(* ===== verification/TsoProps.v ===== *)
(** * TsoProps: no timestamp is handed out twice

    Servers share the saved time in etcd.  A server runs its oracle from the time it
    synchronised until it steps down, and is elected only when it does not run one; the
    answers to requests interleave with everything else ([step]).  The windows between
    the physical time and the last saved time of the servers that run an oracle are kept
    apart ([inv]), which makes timestamps unique even when an old leader goes on
    answering, without the lease.  Clock readings and saved times are between 1970 and
    2043 ([horizon]): differences of nanoseconds in an [int64] overflow beyond. *)

From stdpp Require Import base option list sorting gmap tactics.
From S2P Require Import Prelude.
From S2P Require Import Etcd.
From S2P Require Import Tso.

Definition horizon : Z := 2 ^ 61.

Record server := mkServer { sv_oracle : TimestampOracle; sv_running : bool }.

Section Steps.
Context {S : Type} `{Etcd S}.

Record world := mkWorld {
  w_etcd : S;
  w_heap : heap;
  w_servers : gmap nat server;
  w_requests : gmap nat (nat * Z);
  w_issued : list (Timestamp * Z);
}.

(** An election gives the leader key to a server that does not run an oracle; the key
    may also be lost, and other keys may change. *)
Definition election (w : world) (s : S) : Prop :=
  et_get s KTimestamp = et_get (w_etcd w) KTimestamp /\
  (et_get s KLeader = et_get (w_etcd w) KLeader \/ et_get s KLeader = None
   \/ exists i sv, w_servers w !! i = Some sv /\ sv_running sv = false
        /\ et_get s KLeader = Some (to_member (sv_oracle sv))).

Inductive step : world -> world -> Prop :=
  | step_new w i member interval :
      w_servers w !! i = None ->
      (forall j sv, w_servers w !! j = Some sv -> to_member (sv_oracle sv) <> member) ->
      updateTimestampGuard <= interval < horizon ->
      step w (mkWorld (w_etcd w) (w_heap w)
                (<[i := mkServer (NewTimestampOracle member interval) false]> (w_servers w))
                (w_requests w) (w_issued w))
  | step_etcd w s :
      election w s ->
      step w (mkWorld s (w_heap w) (w_servers w) (w_requests w) (w_issued w))
  | step_sync w i t now s h t' :
      w_servers w !! i = Some (mkServer t false) -> 0 <= now < horizon ->
      SyncTimestamp now (w_etcd w) (w_heap w) t = Ret (s, h, t') ->
      step w (mkWorld s h (<[i := mkServer t' true]> (w_servers w)) (w_requests w) (w_issued w))
  | step_sync_lost w i t now s h t' :
      (* the transaction took effect, and the answer was lost *)
      w_servers w !! i = Some (mkServer t false) -> 0 <= now < horizon ->
      SyncTimestamp now (w_etcd w) (w_heap w) t = Ret (s, h, t') ->
      step w (mkWorld s (w_heap w) (w_servers w) (w_requests w) (w_issued w))
  | step_update w i t now s h t' :
      w_servers w !! i = Some (mkServer t true) -> 0 <= now < horizon ->
      UpdateTimestamp now (w_etcd w) (w_heap w) t = Ret (s, h, t') ->
      step w (mkWorld s h (<[i := mkServer t' true]> (w_servers w)) (w_requests w) (w_issued w))
  | step_update_lost w i t now s h t' :
      w_servers w !! i = Some (mkServer t true) -> 0 <= now < horizon ->
      UpdateTimestamp now (w_etcd w) (w_heap w) t = Ret (s, h, t') ->
      step w (mkWorld s (w_heap w) (<[i := mkServer t false]> (w_servers w)) (w_requests w) (w_issued w))
  | step_stop w i t :
      w_servers w !! i = Some (mkServer t true) ->
      step w (mkWorld (w_etcd w) (w_heap w) (<[i := mkServer t false]> (w_servers w)) (w_requests w) (w_issued w))
  | step_reset w i t :
      w_servers w !! i = Some (mkServer t false) ->
      step w (mkWorld (w_etcd w) (ResetTimestamp (w_heap w) t).1
                (<[i := mkServer (ResetTimestamp (w_heap w) t).2 false]> (w_servers w))
                (w_requests w) (w_issued w))
  | step_request w r i t b p count :
      (* [GetRespTS] loads the pointer ... *)
      w_servers w !! i = Some (mkServer t b) -> to_ts t = Some p -> 0 < count < 2 ^ 32 ->
      step w (mkWorld (w_etcd w) (w_heap w) (w_servers w) (<[r := (p, count)]> (w_requests w)) (w_issued w))
  | step_answer w r p count h ts :
      (* ... adds to the object, and answers *)
      w_requests w !! r = Some (p, count) -> addLogical (w_heap w) p count = Ret (h, Some ts) ->
      step w (mkWorld (w_etcd w) h (w_servers w) (delete r (w_requests w)) (w_issued w ++ [(ts, count)]))
  | step_no_answer w r p count h o :
      (* ... or starts again, or finds the lease expired *)
      w_requests w !! r = Some (p, count) -> addLogical (w_heap w) p count = Ret (h, o) ->
      step w (mkWorld (w_etcd w) h (w_servers w) (delete r (w_requests w)) (w_issued w)).

(** The saved time is a time before the horizon. *)
Definition in_range (w : world) : Prop :=
  forall b, et_get (w_etcd w) KTimestamp = Some b ->
    exists v, b = Uint64ToBytes v /\ 0 <= v < horizon.

Inductive reach : nat -> world -> Prop :=
  | reach_new s : et_get s KTimestamp = None -> reach 0 (mkWorld s [] ∅ ∅ [])
  | reach_step n w w' : reach n w -> step w w' -> in_range w' -> reach (Datatypes.S n) w'.
End Steps.
Arguments world : clear implicits.

(** ** Times before the horizon *)
Lemma sub_small a b : 0 <= a < 2 ^ 62 -> 0 <= b < 2 ^ 62 -> SubTimeByWallClock a b = a - b.
Proof.
  intros Ha Hb. unfold SubTimeByWallClock, UnixNano.
  rewrite (int64_small a), (int64_small b), int64_small; unfold two63; lia.
Qed.
Lemma sub_zero now : 0 <= now < horizon -> updateTimestampGuard <= SubTimeByWallClock now ZeroTime.
Proof.
  unfold horizon. intros Hn. unfold SubTimeByWallClock, UnixNano. rewrite (int64_small now) by (unfold two63; lia).
  change (int64 ZeroTime) with (- 6795364578871345152).
  rewrite int64_small by (unfold two63; lia). unfold updateTimestampGuard, millisecond. lia.
Qed.
Lemma bytes_of_time ts : 0 <= ts < 2 ^ 63 -> wrap64 (UnixNano ts) = ts.
Proof.
  intros Ht. unfold UnixNano. rewrite int64_small by (unfold two63; lia).
  apply wrap64_small. unfold is_u64, two64. lia.
Qed.

Definition ms (t : Z) : Z := t / millisecond.
Lemma ms_mono a b : a <= b -> ms a <= ms b.
Proof. intros. apply Z.div_le_mono; [unfold millisecond|]; lia. Qed.
Lemma ms_next a b : a + millisecond <= b -> ms a < ms b.
Proof.
  intros Hab. unfold ms. apply Z.lt_le_trans with ((a + 1 * millisecond) / millisecond).
  - rewrite Z.div_add by (unfold millisecond; lia). lia.
  - apply Z.div_le_mono; [unfold millisecond|]; lia.
Qed.
Lemma physical_ms_eq t : 0 <= t < 2 ^ 62 -> physical_ms t = ms t.
Proof.
  intros Ht. unfold physical_ms, UnixNano. rewrite int64_small by (unfold two63; lia).
  unfold ms. apply Z.quot_div_nonneg; unfold millisecond; lia.
Qed.

(** ** The physical times *)
Section Physical.
Context {S : Type} `{EtcdLaws S}.
Implicit Types (s : S) (P : list Z) (t u : TimestampOracle) (sv : gmap nat server).

Definition real (x : Z) : Prop := x <> ZeroTime.
Definition cur P t (x : Z) : Prop := exists p, to_ts t = Some p /\ P !! p = Some x.
Abbreviation till t := (to_lastSavedTime t).

(** [v] is the saved time, [P] the physical times of the objects. *)
Record pinv (v : Z) s P sv : Prop := {
  pi_range : 0 <= v < horizon;
  pi_saved : et_get s KTimestamp = Some (Uint64ToBytes v)
             \/ et_get s KTimestamp = None /\ v = 0 /\ forall x, x ∈ P -> ~ real x;
  pi_times : forall x, x ∈ P -> real x -> 0 <= x <= v;
  pi_ms : forall p q x y, P !! p = Some x -> P !! q = Some y -> real x -> real y -> ms x = ms y -> p = q;
  pi_members : forall i j a b, sv !! i = Some a -> sv !! j = Some b ->
    to_member (sv_oracle a) = to_member (sv_oracle b) -> i = j;
  pi_interval : forall i a, sv !! i = Some a ->
    updateTimestampGuard <= to_saveInterval (sv_oracle a) < horizon;
  pi_run : forall i t, sv !! i = Some (mkServer t true) -> exists x, cur P t x /\ real x /\ x <= till t <= v
    /\ forall y, y ∈ P -> real y -> ms y <= ms x \/ till t + millisecond <= y;
  pi_apart : forall i j t u x y, i <> j -> sv !! i = Some (mkServer t true) -> sv !! j = Some (mkServer u true) ->
    cur P t x -> cur P u y -> till t + millisecond <= y \/ till u + millisecond <= x;
  pi_leader : forall i t, sv !! i = Some (mkServer t true) -> et_get s KLeader = Some (to_member t) -> till t = v;
}.

Lemma cur_snoc P t x z : cur P t x -> cur (P ++ [z]) t x.
Proof. intros (p & Hp & Hx). exists p. split; [done|]. by apply lookup_app_l_Some. Qed.
Lemma cur_snoc_inv P t x z w : cur P t w -> cur (P ++ [z]) t x -> x = w.
Proof.
  intros (p & Hp & Hw) (q & Hq & Hx). assert (q = p) as -> by congruence.
  rewrite (lookup_app_l_Some _ _ _ _ Hw) in Hx. congruence.
Qed.
Lemma cur_last P t x : to_ts t = Some (length P) -> cur (P ++ [x]) t x.
Proof. intros Hp. exists (length P). split; [done|]. by apply list_lookup_middle. Qed.
Lemma cur_fun P t x y : cur P t x -> cur P t y -> x = y.
Proof. intros (p & Hp & Hx) (q & Hq & Hy). congruence. Qed.

(** Server [i] stores an object with physical time [next]. *)
Lemma pinv_create v v' s s' P sv i a t next :
  pinv v s P sv -> sv !! i = Some a ->
  to_ts t = Some (length P) -> to_member t = to_member (sv_oracle a) ->
  to_saveInterval t = to_saveInterval (sv_oracle a) ->
  0 <= next <= till t -> till t <= v' -> v <= v' < horizon ->
  et_get s' KTimestamp = Some (Uint64ToBytes v') ->
  (forall y, y ∈ P -> real y -> ms y < ms next \/ till t + millisecond <= y) ->
  (forall k u y, k <> i -> sv !! k = Some (mkServer u true) -> cur P u y ->
     till t + millisecond <= y \/ till u + millisecond <= next) ->
  (forall k u, k <> i -> sv !! k = Some (mkServer u true) -> et_get s' KLeader = Some (to_member u) -> till u = v') ->
  (et_get s' KLeader = Some (to_member t) -> till t = v') ->
  pinv v' s' (P ++ [next]) (<[i := mkServer t true]> sv).
Proof.
  intros [H1 H2 H3 H4 H5 H6 H7 H8 H9] Hi Hts Hm Hint Hn Ht Hv Hs Hms Hap Hl Hl'.
  assert (Hr : real next) by (unfold real, ZeroTime; lia).
  assert (Hnew : cur (P ++ [next]) t next) by (by apply cur_last).
  assert (Hgap : 0 < millisecond) by (unfold millisecond; lia).
  assert (Hlate : forall y, till t + millisecond <= y -> ms next < ms y) by (intros y Hy; apply ms_next; lia).
  split; [lia|by left|..].
  - intros x [Hx| ->%list_elem_of_singleton]%elem_of_app Hxr; [specialize (H3 x Hx Hxr)|]; lia.
  - assert (Hno : forall p x, P !! p = Some x -> real x -> ms x <> ms next).
    { intros p x Hp%list_elem_of_lookup_2 Hx. destruct (Hms x Hp Hx) as [?|?%Hlate]; lia. }
    intros p q x y [Hp|[Hp Hpx]]%lookup_app_Some [Hq|[Hq Hqy]]%lookup_app_Some Hxr Hyr Heq.
    + by eapply H4.
    + apply list_lookup_singleton_Some in Hqy as [_ <-]. by destruct (Hno p x).
    + apply list_lookup_singleton_Some in Hpx as [_ <-]. by destruct (Hno q y).
    + apply list_lookup_singleton_Some in Hqy as [? _]. apply list_lookup_singleton_Some in Hpx as [? _]. lia.
  - intros j k b c [[<- <-]|[Hj Hjl]]%lookup_insert_Some [[<- <-]|[Hk Hkl]]%lookup_insert_Some; cbn;
      rewrite ?Hm; [done|by eapply H5..].
  - intros j b [[<- <-]|[_ Hj]]%lookup_insert_Some; cbn; [rewrite Hint|]; by eapply H6.
  - intros j u [[<- [= <-]]|[Hne Hj]]%lookup_insert_Some.
    + exists next. split_and!; [done|done|lia|lia|].
      intros y [Hy| ->%list_elem_of_singleton]%elem_of_app Hyr; [|by left].
      destruct (Hms y Hy Hyr); [left; lia|by right].
    + destruct (H7 j u Hj) as (x & Hx & Hxr & Htl & Hy). exists x. split_and!; [by apply cur_snoc|done|lia|lia|].
      intros y [Hyi| ->%list_elem_of_singleton]%elem_of_app Hyr; [by apply Hy|].
      destruct (Hap j u x) as [Hle|?]; [done..| |by right]. left. apply ms_mono. lia.
  - intros j k u1 u2 x y Hjk [[<- [= <-]]|[Hj Hjl]]%lookup_insert_Some [[<- [= <-]]|[Hk Hkl]]%lookup_insert_Some Hx Hy.
    + done.
    + destruct (H7 k u2 Hkl) as (w & Hw & _). assert (y = w) as -> by (by eapply cur_snoc_inv).
      assert (x = next) as -> by (by eapply cur_fun). apply (Hap k u2 w); [by apply not_eq_sym|done..].
    + destruct (H7 j u1 Hjl) as (w & Hw & _). assert (x = w) as -> by (by eapply cur_snoc_inv).
      assert (y = next) as -> by (by eapply cur_fun). destruct (Hap j u1 w) as [?|?]; [by apply not_eq_sym|done|done|by right|by left].
    + destruct (H7 j u1 Hjl) as (w1 & Hw1 & _). destruct (H7 k u2 Hkl) as (w2 & Hw2 & _).
      assert (x = w1) as -> by (by eapply cur_snoc_inv). assert (y = w2) as -> by (by eapply cur_snoc_inv).
      by apply (H8 j k u1 u2 w1 w2).
  - intros j u [[<- [= <-]]|[Hne Hj]]%lookup_insert_Some; [done|]. apply (Hl j u); [by apply not_eq_sym|done].
Qed.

Exercise objective »
The response consists of the lines above that contain "right".

Answer for the task »
      destruct (Hms y Hy Hyr); [left; lia|by right].
      destruct (Hap j u x) as [Hle|?]; [done..| |by right]. left. apply ms_mono. lia.
      assert (y = next) as -> by (by eapply cur_fun). destruct (Hap j u1 w) as [?|?]; [by apply not_eq_sym|done|done|by right|by left].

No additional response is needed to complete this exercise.